Stanford Machine Learning - Lecture 1

This first lecture starts out with some logistics for the class. The real material starts at about [31:40], but I’d recommend watching it all anyway because he does give you a feel for his goals for the class, as well as mention some applications of machine learning in use today. The material for this lecture is just to provide you an overview of the major topics that the course will cover.

Current applications:

• Character recognition requires a machine learning algorithm.

Data mining - One example is the digital database of medical records.

US Postal Services uses machine learning algorithm to recognize the zipcode you wrote on your check.

Many of your checks are processed by a machine learning algorithm to recognize the dollar amount.

Credit card transactions - learning algorithm trying to figure out if your card has been stolen, if this is a fraudulent transaction

Netflix - video recommendations.

• Additional applications mentioned in the Coursera course:

  • Google / Bing - Machine learning algorithm decides what search results to show

  • Facebook / Apple’s photo tagging features

  • Spam filtering

  • Autonomous robotics

  • Computational biology

  • Data mining

    • Web click data / click stream data

    • Medical records

    • Biology

    • Engineering

  • Applications that can’t be programmed by hand:

    • Hand writing recognition

    • Natural language processing (NLP)

    • Computer Vision

  • Product recommendations, e.g. Amazon, Netflix, iTunes

Pre-requisites for the course:

• Basic programming

  • The course is mostly programming in Matlab and Octave (Octave is freely available).

• Basic statistics

• Linear algebra

• You can find review materials for the prerequisites on the handouts page here:

  • http://see.stanford.edu/see/materials/aimlcs229/handouts.aspx

• He says the discussion sections (which cover the review material) are also televised, but I think they must have chosen not to distribute those videos (I can’t find them anywhere).

What is machine learning?

• Arthur Samuel (1959): Field of study that gives computers the ability to learn without being explicitly programmed.

Supervised Learning

• Provide the algorithm a data set (houses with square footage and their listing price)

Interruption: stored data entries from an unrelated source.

Lemma audience_addressed h o t e : accounted c h → deliveries h → hb_objs h !! o = Some t → e ∈ logged (hb_log h) (Key (ts_tenant t)) →
  ∀ id ev, (id, ev) ∈ audience h t e → ∃ s, hb_subs h !! id = Some s ∧ addressed (hb_log h) (sb_tenant s) (sb_user s) ev.
Proof.
  intros [Hk _] Hd Ho He id ev. unfold audience. rewrite list_elem_of_omap. intros (j & Hj & E). apply elem_of_elements in Hj.
  destruct (hb_subs h !! j) as [s|] eqn:Es; [|done]. destruct (targets _ _) eqn:Et; [|done]. injection E as <- <-. exists s. split; [done|].
  destruct (ko_conn _ _ Hk o (obj_skel t) j) as (_ & s' & Es' & ET & _); [by apply lookup_obj_skel|done|].
  rewrite (lookup_sub_skel _ _ _ Es) in Es'. injection Es' as <-. cbn in ET. right. exists e. by rewrite ET.
Qed.

Lemma new_sub_ok log T u ph : (∀ l, ph ≠ Replaying l) →
  sub_ok log {| sb_tenant := T; sb_user := u; sb_ch := []; sb_last := ""; sb_closed := false; sb_phase := ph; sb_read := [] |}.
Proof.
  intros Hph. split; [split; cbn; [constructor|by intros i ?%elem_of_nil|done|lia]|constructor|]. intros l E. by apply Hph in E.
Qed.

Lemma Subscribe_deliveries T u lastID h : accounted c h → deliveries h → deliveries (fst (Subscribe cfg T u lastID h)).
Proof.
  intros [Hk _] Hd. unfold Subscribe. destruct (hb_closed h); [done|]. destruct (open_tenant T h) as [[h1 o]|e] eqn:Eo; [|done].
  assert (H1 : deliveries h1).
  { unfold open_tenant in Eo. destruct (hb_tenants h !! T); [by injection Eo as <- <-|]. destruct (XLast _ _) as [start|]; [|done]. injection Eo as <- <-.
    pose proof (put_obj_deliveries h (hb_nobjs h) {| ts_tenant := T; ts_conns := ∅; ts_byUser := ∅; ts_cancelled := false; ts_last := default_str start "0-0"; ts_todo := [];
      ts_push := []; ts_stalled := None |} Hd) as Hp.
    destruct Hp as [? ? ? ?]; [by intros ? ?%elem_of_nil|by intros ? ? ?%elem_of_nil|]. by split. }
  destruct (open_tenant_spec _ _ _ _ _ Hk Eo) as (t & Ho & HT & _ & Hk1 & _). rewrite Ho. destruct (_ || _); [done|]. cbn [fst]. cbv zeta.
  assert (Hn : hb_subs h1 !! hb_nsubs h1 = None).
  { destruct (hb_subs h1 !! hb_nsubs h1) eqn:E; [|done]. apply lookup_sub_skel, (ko_fresh_sub _ _ Hk1) in E. cbn in E. lia. }
  set (s := {| sb_tenant := T |}). destruct H1 as [Hc Hs Ht Hp].
  split; cbn [put_sub put_obj hb_client hb_subs hb_objs hb_log]; [done| | |].
  - intros j s0 Hj. apply lookup_insert_Some in Hj as [[<- <-]|[_ Hj]]; [|by eapply Hs]. apply new_sub_ok. by destruct (is_empty lastID).
  - intros o' t' e Ho'. apply lookup_insert_Some in Ho' as [[<- <-]|[_ Ho']]; [by apply (Ht o t e)|by eapply Ht].
  - intros o' t' j ev Ho' Hj. assert (Hpj : ∃ s, hb_subs h1 !! j = Some s ∧ addressed (hb_log h1) (sb_tenant s) (sb_user s) ev).
    { apply lookup_insert_Some in Ho' as [[<- <-]|[_ Ho']]; [by eapply (Hp o t)|by eapply Hp]. }
    destruct Hpj as (s0 & E0 & Ha). exists s0. rewrite lookup_insert_ne; [done|]. intros <-. congruence.
Qed.

Lemma publish_deliveries h tenantID m r : deliveries h → (match r with Ok _ => appended (hb_client h) m (Key tenantID) | Err _ => m = hb_client h end) →
  deliveries {| h with hb_client := m; hb_log := <[Key tenantID := logged (hb_log h) (Key tenantID) ++
    match (r : result hub_error string) with Ok _ => option_list (last (stream_of m (Key tenantID))) | Err _ => [] end]> (hb_log h) |}.
Proof.
  intros Hd Hpub.
  assert (Hg : grows (hb_log h) (<[Key tenantID := logged (hb_log h) (Key tenantID) ++ match r with Ok _ => option_list (last (stream_of m (Key tenantID))) | Err _ => [] end]> (hb_log h))).
  { intros key e He. destruct (decide (key = Key tenantID)) as [->|Hne]; [rewrite lookup_insert_eq; cbn; apply elem_of_app; by left|by rewrite lookup_insert_ne]. }
  destruct Hd as [Hc Hsub Ht Hp]. split; cbn [hb_client hb_subs hb_objs hb_log].
  - destruct r as [id|e]; [|subst m; intros key x Hx; apply Hg, Hc, Hx]. destruct Hpub as (e & Hl & Hin). intros key x Hx.
    destruct (Hin key x Hx) as [Hx'|[-> ->]]; [by apply Hg, Hc|]. rewrite lookup_insert_eq, Hl. cbn. apply elem_of_app. right. by left.
  - intros id s Es. eapply sub_ok_grows; [exact Hg|by eapply Hsub].
  - intros o t e Ho He. eapply Hg, Ht; done.
  - intros o t id ev Ho He. destruct (Hp _ _ _ _ Ho He) as (s & Es & Ha). exists s. split; [done|]. by eapply addressed_grows.
Qed.

Lemma push_deliveries h o t id ev l s st : deliveries h → hb_objs h !! o = Some t → ts_push t = (id, ev) :: l → hb_subs h !! id = Some s →
  deliveries (put_sub id (fst (push ev s)) (put_obj o {| t with ts_push := l; ts_stalled := st |} h)).
Proof.
  intros Hd Et Epu Es. destruct (dv_push _ Hd o t id ev Et) as (s0 & Es0 & Ha); [rewrite Epu; by left|]. rewrite Es in Es0. injection Es0 as <-.
  pose proof (push_skel ev s) as Esk. eapply put_sub_deliveries; [|exact Es|by injection Esk|by injection Esk|by apply push_sub_ok; [eapply (dv_sub _ Hd)|]].
  apply put_obj_deliveries; [done|intros ? Hin; exact (dv_todo _ Hd _ _ _ Et Hin)|]. cbn [ts_push]. intros j ev' Hj. eapply (dv_push _ Hd); [exact Et|].
  rewrite Epu. by right.
Qed.
Lemma find_sentence_alt_found ss s a :
  s ∈ ss -> a ∈ alternatives s ->
  exists r s',
    find_sentence_alt (default (str "t0") (timestamp s)) (original s)
      (level a) (phrase a) ss = Some r
    /\ s' ∈ ss
    /\ resolved_phrase r = phrase a
    /\ resolved_meta r
       = AltMeta (level a) (selection_reason_type s')
           (selection_reason_note s').
Proof.
  induction ss as [|x ss IH]; [by intros ?%elem_of_nil|].
  intros Hs Ha. cbn [find_sentence_alt].
  assert (Hrest : s ∈ ss ->
    exists r s',
      find_sentence_alt (default (str "t0") (timestamp s)) (original s)
        (level a) (phrase a) ss = Some r
      /\ s' ∈ x :: ss
      /\ resolved_phrase r = phrase a
      /\ resolved_meta r
         = AltMeta (level a) (selection_reason_type s')
             (selection_reason_note s')).
  { intros Hin. destruct (IH Hin Ha) as (r & s' & Hf & Hs' & Hp & Hm).
    exists r, s'. split; [done|]. split; [by right|done]. }
  destruct (str_eq (default (str "t0") (timestamp x)) _) eqn:Et,
    (str_eq (original x) (original s)) eqn:Eo; cbn [andb].
  - destruct (find_alt x (level a) (phrase a) (alternatives x)) as [r|] eqn:Hf.
    + apply find_alt_result in Hf as [Hp Hm].
      exists r, x. split; [done|]. split; [by left|done].
    + apply elem_of_cons in Hs as [->|Hs]; [|by apply Hrest].
      by rewrite find_alt_found in Hf.
  - apply elem_of_cons in Hs as [->|Hs]; [|by apply Hrest].
    apply bool_decide_eq_false in Eo. done.
  - apply elem_of_cons in Hs as [->|Hs]; [|by apply Hrest].
    apply bool_decide_eq_false in Et. done.
  - apply elem_of_cons in Hs as [->|Hs]; [|by apply Hrest].
    apply bool_decide_eq_false in Et. done.
Qed.

Lemma resolve_alt_key results s a :
  s ∈ sentences results -> a ∈ alternatives s ->
  field_ok (default (str "t0") (timestamp s)) = true ->
  field_ok (original s) = true -> field_ok (level a) = true ->
  no_dcolon (phrase a) = true ->
  exists r s',
    resolveAltByKey results (getAltKey s a) = Some r
    /\ s' ∈ sentences results
    /\ resolved_phrase r = phrase a
    /\ resolved_meta r
       = AltMeta (level a) (selection_reason_type s')
           (selection_reason_note s').
Proof.
  intros Hs Ha Ht Ho Hl Hp. unfold resolveAltByKey.
  rewrite split_getAltKey by done. by apply find_sentence_alt_found.
Qed.

(** X21. The key of an alternative of a listed sentence resolves to an
    entry with that alternative's phrase and level, provided the timestamp,
    the original and the level hold no "::" and do not end with a colon, and
    the phrase holds no "::".  A key that does not split at "::" into exactly
    four parts resolves to [null]. *)
Theorem X21_alt_key_roundtrip (results : Results) (s : Sentence) (a : Alt) :
  s ∈ sentences results -> a ∈ alternatives s ->
  field_ok (default (str "t0") (timestamp s)) = true ->
  field_ok (original s) = true -> field_ok (level a) = true ->
  no_dcolon (phrase a) = true ->
  (exists r s',
     resolveAltByKey results (getAltKey s a) = Some r
     /\ s' ∈ sentences results
     /\ resolved_phrase r = phrase a
     /\ resolved_meta r
        = AltMeta (level a) (selection_reason_type s')
            (selection_reason_note s'))
  /\ (forall key, length (split_dcolon key) <> 4%nat ->
        resolveAltByKey results key = None).
Proof.
  intros Hs Ha Ht Ho Hl Hp. split; [by apply resolve_alt_key|].
  intros key Hlen. unfold resolveAltByKey.
  by destruct (split_dcolon key) as [|? [|? [|? [|? [|? ?]]]]].
Qed.

Lemma X21_alt_key_roundtrip_witness :
  exists r,
    resolveAltByKey
      (mkResults
         [mkSentence (Some (str "00:01:00")) (str "Simon: I goed home")
            None (str "grammar") (str "past tense")
            [mkAlt (str "B2") (str "I went home") (str "irregular verb")]]
         [])
      (str "00:01:00::Simon: I goed home::B2::I went home") = Some r
    /\ resolved_phrase r = str "I went home".
Proof.
  destruct (X21_alt_key_roundtrip
    (mkResults
       [mkSentence (Some (str "00:01:00")) (str "Simon: I goed home")
          None (str "grammar") (str "past tense")
          [mkAlt (str "B2") (str "I went home") (str "irregular verb")]]
       [])
    (mkSentence (Some (str "00:01:00")) (str "Simon: I goed home")
       None (str "grammar") (str "past tense")
       [mkAlt (str "B2") (str "I went home") (str "irregular verb")])
    (mkAlt (str "B2") (str "I went home") (str "irregular verb")))
    as ((r & s' & Hr & _ & Hp & _) & _).
  - simpl. in_list.
  - simpl. in_list.
  - reflexivity.
  - reflexivity.
  - reflexivity.
  - reflexivity.
  - exists r. split; [exact Hr|exact Hp].
Defined.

• You’re giving the algorithm the “right answer”, having it learn the relationship between input and output.

Regression

• Involves a continuous variable which you are trying to predict (e.g., housing price based on square footage of home).

Classification

• The variable you’re trying to predict is discrete, not continuous.

• Example, predict whether a tumor is malignant. To make it simple, just look at tumor size.

• The y-axis is just 0 or 1 (malignant or non-malignant).

• Or, you could have multiple variables (age and tumor size), and use different symbols for representing malignant or benign.

Learning Theory

• Helps us answer the question–do I have enough training data to feel confident in the accuracy of my system?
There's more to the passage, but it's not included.